(** * Geometry of the root region and the concrete scenarios *)

(** C3, as the code has it.  [DIR_SIZE] is [1365 * 10 = 13 650], so a store
    opened on a path that does not exist creates a zero-filled file of
    [131 072 + 6 * 13 650 = 212 972] bytes and starts appending there, and
    the walk places the root directory of a face at
    [131 072 + face * 13 650]: the figures 27 300, 163 800 and 294 872 of
    the claim are not the ones the code computes. *)
Theorem root_geometry env mz cp :
  let s := constructor env None mz cp in
  DIR_SIZE = 13650 /\ ROOT_DIR_SIZE = 81900 /\ ROOT_SIZE = 212972
  /\ fsize (file s) = 212972
  /\ (forall i, byteAt (file s) i = x00)
  /\ offset s = 212972
  /\ offset s <> 294872
  /\ forall face create,
       walk env face 0 0 0 create s = Ret (131072 + face * 13650) s.
Proof.
  cbv zeta. repeat split; try reflexivity; try discriminate.
  intros face create. unfold walk.
  change (getS2TilePath 0 0 0) with (Some [0]).
  mrun. cbn [walkLoop]. mrun.
  f_equal. unfold METADATA_SIZE, DIR_SIZE, NODE_SIZE. lia.
Qed.

(** C4.  The scenario "WM small": after the three writes and the commit the
    file is 216 417 bytes long; a store opened on it reads the three tiles
    back as they were written, and reports no tile at (1, 1, 1). *)
Theorem wm_small_scenario :
  wmSmall
  = Some (216417, ([Some helloWorld; Some helloWorld; Some helloWorld2], false)).
Proof. vm_compute. reflexivity. Qed.

(** C2, at a failing input.  On an archive in which no tile was ever put,
    [hasTileS2] answers [true] at (face 0, zoom 5, 0, 0): the walk returns 0
    for the missing leaf directory, and the record read at byte 0 is the
    header.  [getTileS2] never returns [undefined]: at (0, 1, 1, 1) it
    returns an empty payload, at (0, 5, 0, 0) a payload of zero bytes. *)
Theorem absence_law_fails :
  onEmptyArchive (hasTileS2 sampleEnv 0 5 0 0) = Some true
  /\ onEmptyArchive (walk sampleEnv 0 5 0 0 false) = Some 0
  /\ onEmptyArchive (getTileS2 sampleEnv 0 1 1 1) = Some (Some [])
  /\ onEmptyArchive (getTileS2 sampleEnv 0 5 0 0)
     = Some (Some (alloc (byteLength metadataTrue))).
Proof. vm_compute. repeat split; reflexivity. Qed.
-.-.-
# [Task]
Set down precisely the lines above between the line holding "s) = 212972" and the line holding "intros face create. unfold walk.", inclusive, and nothing beyond them.

# [Expected answer]
  /\ fsize (file s) = 212972
  /\ (forall i, byteAt (file s) i = x00)
  /\ offset s = 212972
  /\ offset s <> 294872
  /\ forall face create,
       walk env face 0 0 0 create s = Ret (131072 + face * 13650) s.
Proof.
  cbv zeta. repeat split; try reflexivity; try discriminate.
  intros face create. unfold walk.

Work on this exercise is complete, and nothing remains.